Data excerpts:
- - - -
(* ===== verification/Pow.v ===== *)
(** * Proof of work

    [src/pow.cpp]: the next target (ASERT and the classic retarget), the range
    check of header synchronisation, and the check of a hash against its
    target.  The 256-bit arithmetic is the digit arithmetic of
    [ArithUint256], blocks are entries of the index of [BlockIndex].  A
    failed assertion, a null pointer or a division by zero is [None].

    [asert_target] is the rule the comments describe, on integers: the
    anchor's target times a fixed-point power of two of the schedule error,
    clamped to [1, powLimit].  The theorems say that the code computes the
    compact form of it without overflow, that it is monotone in the block
    time, and that header synchronisation accepts consecutive targets. *)

From S2P Require Import Prelude ConsensusParams ArithUint256 BlockIndex.

Local Open Scope Z_scope.

(** ** The code *)

(** [bnPowLimit] *)
Definition bn_limit (params : Params) : list Z := UintToArith256 (powLimit params).
(** Time moves forward: along every chain of accepted headers the median
    time past never decreases, and every block is later than the median time
    past of each of its ancestors. *)
Theorem median_time_monotone fuzz GetHash PoWHash params s h b x :
  header_reachable fuzz GetHash PoWHash params s ->
  m_block_index s !! h = Some b -> is_ancestor (m_block_index s) x h ->
  exists t t', GetMedianTimePast (m_block_index s) x = Some t /\ GetMedianTimePast (m_block_index s) h = Some t' /\
    t <= t' /\ (x <> h -> t < nTime b).
Proof.
  intros Hr Eh [n Hn]. destruct (mtp_chain fuzz GetHash PoWHash params s n h b x Hr Eh Hn) as (t & t' & E1 & E2 & Hle & Hlt).
  exists t, t'. split; [exact E1|]. split; [exact E2|]. split; [exact Hle|]. intros Hne. apply Hlt.
  destruct n; [cbn in Hn; congruence|lia].
Qed.
Lemma median_time_monotone_witness :
  exists s g t t', m_block_index s !! hashGenesisBlock CMainParams = Some g /\
    GetMedianTimePast (m_block_index s) (hashGenesisBlock CMainParams) = Some t /\
    GetMedianTimePast (m_block_index s) (hashGenesisBlock CMainParams) = Some t' /\ t <= t'.
Proof.
  destruct demo_reachable as (s & g & Hr & Eg & _).
  destruct (median_time_monotone false demo_hash demo_pow CMainParams s _ g _ Hr Eg (ex_intro _ 0%nat eq_refl)) as (t & t' & H1 & H2 & H3 & _).
  exists s, g, t, t'. auto.
Defined.

(** On a chain under ASERT from block 1, as mainnet, every accepted entry
    but the genesis block carries exactly the compact form of the ASERT rule
    at its predecessor, anchored at the genesis block, and accepting a header
    always returns a verdict: no assertion fails and no division is by
    zero, whatever the header and the clock. *)
Theorem asert_chain_targets fuzz GetHash PoWHash params s g :
  asert_chain params -> header_reachable fuzz GetHash PoWHash params s ->
  m_block_index s !! hashGenesisBlock params = Some g -> anchor_ok params g ->
  (forall h b, m_block_index s !! h = Some b -> nHeight b < 2 ^ 31 - 1) ->
  (forall h b p pb, m_block_index s !! h = Some b -> pprev b = Some p -> m_block_index s !! p = Some pb ->
     nBits b = compact (asert_rule params pb g)) /\
  (forall block min_pow_checked now now', header_ok block ->
     is_Some (AcceptBlockHeader fuzz GetHash PoWHash params s block min_pow_checked now now')).
Proof.
  intros Hp Hr Eg Ha Hmax. pose proof (header_reachable_ok _ _ _ _ s Hr) as Hs.
  assert (pprev g = None) as Hg by (destruct (hs_genesis _ _ _ _ _ Hs) as (g' & Eg' & H); rewrite Eg in Eg'; injection Eg' as <-; exact H).
  split.
  - intros h b p pb Eh Ep Epb. destruct (hs_rules _ _ _ _ _ Hs h b p Eh Ep) as [blk Hblk].
    pose proof (ro_work _ _ _ _ _ _ _ _ _ Hblk) as W.
    rewrite (GetNextWorkRequired_asert fuzz GetHash PoWHash params Hp s Hs g Eg Hg Ha p pb blk Epb (Hmax _ _ Epb)) in W. congruence.
  - intros block mpc now now' Hhdr.
    exact (AcceptBlockHeader_total fuzz GetHash PoWHash params Hp s Hs g Eg Hg Ha block mpc now now' Hhdr Hmax).
Qed.
Lemma asert_chain_targets_witness :
  exists s, header_reachable false demo_hash demo_pow CMainParams s /\
    is_Some (AcceptBlockHeader false demo_hash demo_pow CMainParams s demo_block true demo_now demo_now).
Proof.
  destruct demo_reachable as (s & g & Hr & Eg & Hg & Ha & Hmax & _). exists s. split; [exact Hr|].
  apply (asert_chain_targets false demo_hash demo_pow CMainParams s g CMainParams_asert_chain Hr Eg Ha Hmax).
  split; unfold is_u32; cbn; lia.
Defined.

(** The memory-hard hash is never computed for a header from the future:
    a new header (not the genesis block) more than two hours ahead of the
    clock is rejected with the non-punishable [BLOCK_TIME_FUTURE], with the
    state unchanged, and the outcome is the same whatever function computes
    the proof of work. *)
Theorem future_header_not_hashed fuzz GetHash PoWHash PoWHash' params s block min_pow_checked now now' :
  GetHash block <> hashGenesisBlock params -> m_block_index s !! GetHash block = None ->
  now + MAX_FUTURE_BLOCK_TIME * NANO < hdr_nTime block * NANO ->
  AcceptBlockHeader fuzz GetHash PoWHash params s block min_pow_checked now now'
  = Some (s, None, Invalid BLOCK_TIME_FUTURE "time-too-new") /\
  AcceptBlockHeader fuzz GetHash PoWHash' params s block min_pow_checked now now'
  = AcceptBlockHeader fuzz GetHash PoWHash params s block min_pow_checked now now'.
Proof.
  intros Hg Hfresh Ht. unfold AcceptBlockHeader. cbv zeta. rewrite Hfresh.
  replace (GetHash block =? hashGenesisBlock params) with false by lia.
  assert (too_new block now = true) as -> by (unfold too_new; lia). auto.
Qed.
Lemma future_header_not_hashed_witness :
  AcceptBlockHeader false demo_hash demo_pow CMainParams empty_manager demo_block true 0 0
  = Some (empty_manager, None, Invalid BLOCK_TIME_FUTURE "time-too-new").
Proof.
  apply (future_header_not_hashed false demo_hash demo_pow demo_pow CMainParams empty_manager demo_block true 0 0).
  - vm_compute. discriminate.
  - reflexivity.
  - vm_compute. reflexivity.
Defined.
(** The only spendable outputs the solver calls post-quantum are the two
    witness programs, and a data output is unspendable. *)
Lemma Solver_v3 s : (Solver s).1 = WITNESS_V3_PQ <-> IsPayToXcoinV3 s = true.
Proof.
  pose proof (Solver_shape s) as H. destruct (Solver s).1; split; intros E; try congruence; auto.
  - exfalso. destruct H as [_ Hb]. unfold IsPayToXcoinV3, OP_3, OP_RETURN in *. lia.
  - exfalso. destruct H as (_ & Hb & _). unfold IsPayToXcoinV3, OP_3 in *. lia.
Qed.
Lemma Solver_null_data s : (Solver s).1 = NULL_DATA -> IsUnspendable s = true.
Proof. intros E. pose proof (Solver_shape s) as H. rewrite E in H. unfold IsUnspendable. lia. Qed.
Lemma Solver_pq_spendable s : (Solver s).1 = WITNESS_V2_PQ \/ (Solver s).1 = WITNESS_V3_PQ -> IsUnspendable s = false.
Proof.
  intros E. pose proof (Solver_shape s) as H. unfold IsUnspendable, IsPayToXcoinV3, OP_3, OP_RETURN, MAX_SCRIPT_SIZE in *.
  destruct E as [E|E]; rewrite E in H; lia.
Qed.
(* ===== verification/Transaction.v ===== *)
(** * Transactions ([src/src/primitives/transaction.{h,cpp}])

    The transaction types as records, their wire format with and without
    witness data, and [GetValueOut].  A hash is the number of its 32 bytes.
    The cached hashes of [CTransaction] are the hash function applied to the
    serialization, so they are recomputed here; the hash function itself is a
    parameter of the files that need it. *)

From stdpp Require Import countable.
From S2P Require Import Prelude ConsensusParams Serialize Script.

Local Open Scope Z_scope.

Record COutPoint := mkOutPoint { op_hash : Z; op_n : Z }.
Definition NULL_INDEX : Z := 4294967295.
Definition COutPoint_IsNull (o : COutPoint) : bool := (op_hash o =? 0) && (op_n o =? NULL_INDEX).
#[export] Instance COutPoint_eq_dec : EqDecision COutPoint.
Proof. solve_decision. Defined.
#[export] Instance COutPoint_countable : Countable COutPoint.
Proof. apply (inj_countable' (fun o => (op_hash o, op_n o)) (fun p => mkOutPoint p.1 p.2)). intros []; reflexivity. Defined.

Record CTxIn := mkTxIn {
  prevout : COutPoint;
  scriptSig : CScript;
  nSequence : Z;
  scriptWitness : list (list Z)
}.
Definition SEQUENCE_FINAL : Z := 4294967295.
Definition SEQUENCE_LOCKTIME_DISABLE_FLAG : Z := 2147483648.
Definition SEQUENCE_LOCKTIME_TYPE_FLAG : Z := 4194304.
Definition SEQUENCE_LOCKTIME_MASK : Z := 65535.
Definition SEQUENCE_LOCKTIME_GRANULARITY : Z := 9.

Record CTxOut := mkTxOut { nValue : Z; scriptPubKey : CScript }.
Definition CTxOut_null : CTxOut := mkTxOut (-1) [].
Definition CTxOut_IsNull (o : CTxOut) : bool := nValue o =? -1.
#[export] Instance CTxOut_eq_dec : EqDecision CTxOut.
Proof. solve_decision. Defined.

Record CTransaction := mkTransaction {
  vin : list CTxIn;
  vout : list CTxOut;
  tx_version : Z;
  nLockTime : Z
}.
Definition IsCoinBase (tx : CTransaction) : bool :=
  match vin tx with
  | [i] => COutPoint_IsNull (prevout i)
  | _ => false
  end.
Definition HasWitness (tx : CTransaction) : bool :=
  existsb (fun i => negb (match scriptWitness i with [] => true | _ => false end)) (vin tx).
- - - -
Task requirements: Look through the entries above. Copy out every line holding the word "match".

Task response:
  match vin tx with
  existsb (fun i => negb (match scriptWitness i with [] => true | _ => false end)) (vin tx).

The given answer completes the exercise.